SUPPLIED DATA:
(** * A shallow embedding of the generation-reconciliation pipeline of
    storyblok-cli-ai (src/server/app).

    Python [str] values are modelled as [string] (ASCII characters); Python
    dicts, whose iteration order is insertion order, as association lists
    with the update-in-place discipline of [dict.__setitem__]; the module
    [os.path] as its POSIX implementation ([os.sep = "/"]).  External
    effects (the model, the npm registry, subprocesses, the clock) are
    oracles passed as arguments, and calls to them are recorded where a
    claim counts them. *)

From Stdlib Require Import String Ascii List Bool ZArith QArith Lia.
Import ListNotations.
Open Scope list_scope.
Open Scope nat_scope.
Open Scope string_scope.

(* ------------------------------------------------------------------ *)
(** ** Python string primitives *)

Module Py.

(** Characters for which Python's [str.isspace] holds, restricted to ASCII. *)
Definition is_space (c : ascii) : bool :=
  let n := nat_of_ascii c in
  orb (andb (Nat.leb 9 n) (Nat.leb n 13))
      (andb (Nat.leb 28 n) (Nat.leb n 32)).

Fixpoint lstrip_ws (s : string) : string :=
  match s with
  | EmptyString => EmptyString
  | String c r => if is_space c then lstrip_ws r else s
  end.

Fixpoint rev_str (s : string) : string :=
  match s with
  | EmptyString => EmptyString
  | String c r => append (rev_str r) (String c EmptyString)
  end.

(** Trailing-space removal: a character is dropped when it is a space and
    everything after it is dropped too. *)
Fixpoint rstrip_ws (s : string) : string :=
  match s with
  | EmptyString => EmptyString
  | String c r =>
      let r' := rstrip_ws r in
      match r' with
      | EmptyString => if is_space c then EmptyString else String c EmptyString
      | _ => String c r'
      end
  end.

(** [str.strip()] with no argument. *)
Definition strip (s : string) : string := rstrip_ws (lstrip_ws s).

(** [str.lower()] on ASCII. *)
Definition lower_char (c : ascii) : ascii :=
  let n := nat_of_ascii c in
  if andb (Nat.leb 65 n) (Nat.leb n 90) then ascii_of_nat (n + 32) else c.

Fixpoint lower (s : string) : string :=
  match s with
  | EmptyString => EmptyString
  | String c r => String (lower_char c) (lower r)
  end.

(** [str.split()] with no argument: maximal runs of non-space characters. *)
Fixpoint split_ws_aux (s : string) (cur : string) : list string :=
  match s with
  | EmptyString => match cur with EmptyString => [] | _ => [rev_str cur] end
  | String c r =>
      if is_space c then
        match cur with
        | EmptyString => split_ws_aux r EmptyString
        | _ => rev_str cur :: split_ws_aux r EmptyString
        end
      else split_ws_aux r (String c cur)
  end.

Definition split_ws (s : string) : list string := split_ws_aux s EmptyString.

PROBLEM: Show all lines from the listing above in which "Python" appears.

RESPONSE TO THIS TASK:
    Python [str] values are modelled as [string] (ASCII characters); Python
(** ** Python string primitives *)
(** Characters for which Python's [str.isspace] holds, restricted to ASCII. *)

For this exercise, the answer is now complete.